*** PROVIDED DATA ***

(** An election succeeds.  A server in order whose timeout passed stands
    for election; the servers that receive its vote request and can vote for it
    ([willing]: members in no later term whose log is not ahead) grant their
    vote; and when the answers of enough of them for a majority with the
    candidate's own vote have arrived, in whatever order, the candidate is the
    leader of the new term.  Nothing fails on the way, whatever the callbacks
    that send answer. *)
Theorem election_succeeds w a voters :
  ready_to_lead w a -> INT_MIN <= term_of w < INT_MAX -> self_votes w ->
  (1 < length (voting_nodes w))%nat ->
  NoDup (map v_node voters) ->
  (forall v, v ∈ voters -> v_node v ∈ electorate w /\ willing w a v) ->
  (length (voting_nodes w) < 2 * (1 + length voters))%nat ->
  exists w1 w2, raft_election_start w = Ok 0 w1 /\ term_of w1 = term_of w + 1 /\
    foreach voters (fun v =>
      let! _ := raft_recv_requestvote_response (Some (v_node v))
                  (answer (vote_request w1 a) v) in ret tt) w1 = Ok tt w2 /\
    role w2 = RAFT_STATE_LEADER /\ term_of w2 = term_of w + 1 /\ ready_to_lead w2 a.
Proof.
  intros R Ht Hself Hone Hnd Hall Hlen.
  destruct (stands w a R Ht Hself)
    as (w1 & H1 & R1 & C1 & T1 & V1 & Hself1 & El1 & Vo1 & Co1).
  destruct (votes_elect a w1 (map v_node voters) R1 C1 V1 Hself1 Hnd)
    as (w2 & H2 & R2 & L2 & T2 & _).
  - intros b (v & -> & Hv)%list_elem_of_fmap. rewrite El1. by apply Hall.
  - destruct voters; [cbn in Hlen; lia|done].
  - rewrite length_map, Vo1. done.
  - exists w1, w2. split_and!; try done; [|lia].
    rewrite <- H2. unfold votes_arrive.
    assert (forall v, v ∈ voters -> answer (vote_request w1 a) v = granted (term_of w1)) as Hans
      by (intros v Hv; by apply (willing_grants w), T1; apply Hall).
    clear - Hans. assert (forall w, foreach voters (fun v =>
        let! _ := raft_recv_requestvote_response (Some (v_node v)) (answer (vote_request w1 a) v)
        in ret tt) w
      = foreach (map v_node voters) (fun b =>
        let! _ := raft_recv_requestvote_response (Some b) (granted (term_of w1)) in ret tt) w) as Heq.
    { induction voters as [|v vs IH]; intros w0; [done|]. cbn [foreach map].
      rewrite Hans by left. apply bind_cong. intros [] w3 _. apply IH. intros x Hx. apply Hans. by right. }
    apply Heq.
Qed.
End Winning.

(** ** Committing *)
Section Committing.
Context {T : CTarget} {C : Contiki} {L : ContikiLaws C} {U : User}.

(** The peers that hold entry [idx], with the server, are a majority. *)
Definition held_by_majority (w : world) (idx : Z) : bool :=
  Z.quot (Z.of_nat (length (voting_nodes w))) 2 <? 1 + Z.of_nat (length (replicas w idx)).

(** The commit rule, as a function. *)
Lemma update_commit_ok w a idx x : nodes_wf w -> log_repr w a -> 0 < idx ->
  al_get a idx = Some x -> ety_term x = to_uint (term_of w) ->
  update_commit idx w
  = Ok tt (if (commit_of w <? idx) && held_by_majority w idx
           then with_srv (with_commit_idx idx (srv w)) w else w).
Proof.
  intros W R Hpos Hx Ht. pose proof (lr_max _ _ R). pose proof INT_MIN_MAX.
  assert (idx <= al_last a) as Hle.
  { unfold al_get in Hx. destruct (Z.leb_spec idx (al_last a)); [done|by rewrite andb_false_r in Hx]. }
  unfold update_commit. unfold truth. destruct (Z.eqb_spec idx 0); [lia|]. cbn [negb when].
  destruct (log_get_at_idx_ok w a idx R ltac:(lia)) as (q & Hq & Hg). rewrite Hx in Hg.
  destruct Hg as (p & -> & Hp). unfold raft_get_entry_from_idx, raft_get_commit_idx.
  rewrite (bind_ok_l _ _ _ _ _ Hq), bind_gets_l. unfold commit_of.
  destruct (Z.ltb_spec (commit_idx (srv w)) idx); cbn [when andb]; [|done].
  rewrite (bind_ok_l _ _ _ _ _ (entry_get_ok _ _ _ Hp)), bind_gets_l, Ht.
  unfold term_of. rewrite Z.eqb_refl. cbn [when]. unfold bind at 1.
  rewrite (count_from_pure (holds w idx)) by (intros y Hy; by apply replicates_ok).
  rewrite (bind_ok_l _ _ _ _ _ (raft_get_num_voting_nodes_ok w W)).
  fold (replicas w idx). unfold held_by_majority.
  destruct (_ <? 1 + _); cbn [when]; [|done].
  unfold raft_set_commit_idx, raft_get_current_idx. rewrite bind_gets_l, bind_assert_l.
  destruct (Z.leb_spec (commit_idx (srv w)) idx); [|lia].
  rewrite (bind_ok_l _ _ _ _ _ (log_get_current_idx_repr _ _ R)), bind_assert_l.
  destruct (Z.leb_spec idx (al_last a)); [done|lia].
Qed.

(** A success response that acknowledges the log up to [idx]. *)
Definition acked (t idx first : Z) : msg_appendentries_response_t :=
  mk_appendentries_response t 1 idx first.

(** The peers known to hold less than [idx]. *)
Definition behind (w : world) (idx : Z) (b : addr) : Prop :=
  node_sat w (fun n => match_idx n <? idx) b = true.

Lemma replicas_elem w idx b : b ∈ replicas w idx <->
  b ∈ electorate w /\ node_sat w (fun n => idx <=? match_idx n) b = true.
Proof.
  rewrite electorate_elem. unfold replicas, holds.
  rewrite list_elem_of_In, List.filter_In, <- list_elem_of_In, andb_true_iff.
  unfold is_self_ptr, node_sat. rewrite negb_true_iff, bool_decide_eq_false.
  destruct (node_heap w !! b) as [n|]; rewrite ?andb_true_iff; naive_solver.
Qed.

***

== DESCRIPTION OF THE TASK ==
This exercise calls for the line containing "destruct (Z.leb_spec idx (al_last a)); [done|lia]." and each line after it in the records, copied exactly.

== OUTPUT OF THE TASK ==
  destruct (Z.leb_spec idx (al_last a)); [done|lia].
Qed.

(** A success response that acknowledges the log up to [idx]. *)
Definition acked (t idx first : Z) : msg_appendentries_response_t :=
  mk_appendentries_response t 1 idx first.

(** The peers known to hold less than [idx]. *)
Definition behind (w : world) (idx : Z) (b : addr) : Prop :=
  node_sat w (fun n => match_idx n <? idx) b = true.

Lemma replicas_elem w idx b : b ∈ replicas w idx <->
  b ∈ electorate w /\ node_sat w (fun n => idx <=? match_idx n) b = true.
Proof.
  rewrite electorate_elem. unfold replicas, holds.
  rewrite list_elem_of_In, List.filter_In, <- list_elem_of_In, andb_true_iff.
  unfold is_self_ptr, node_sat. rewrite negb_true_iff, bool_decide_eq_false.
  destruct (node_heap w !! b) as [n|]; rewrite ?andb_true_iff; naive_solver.
Qed.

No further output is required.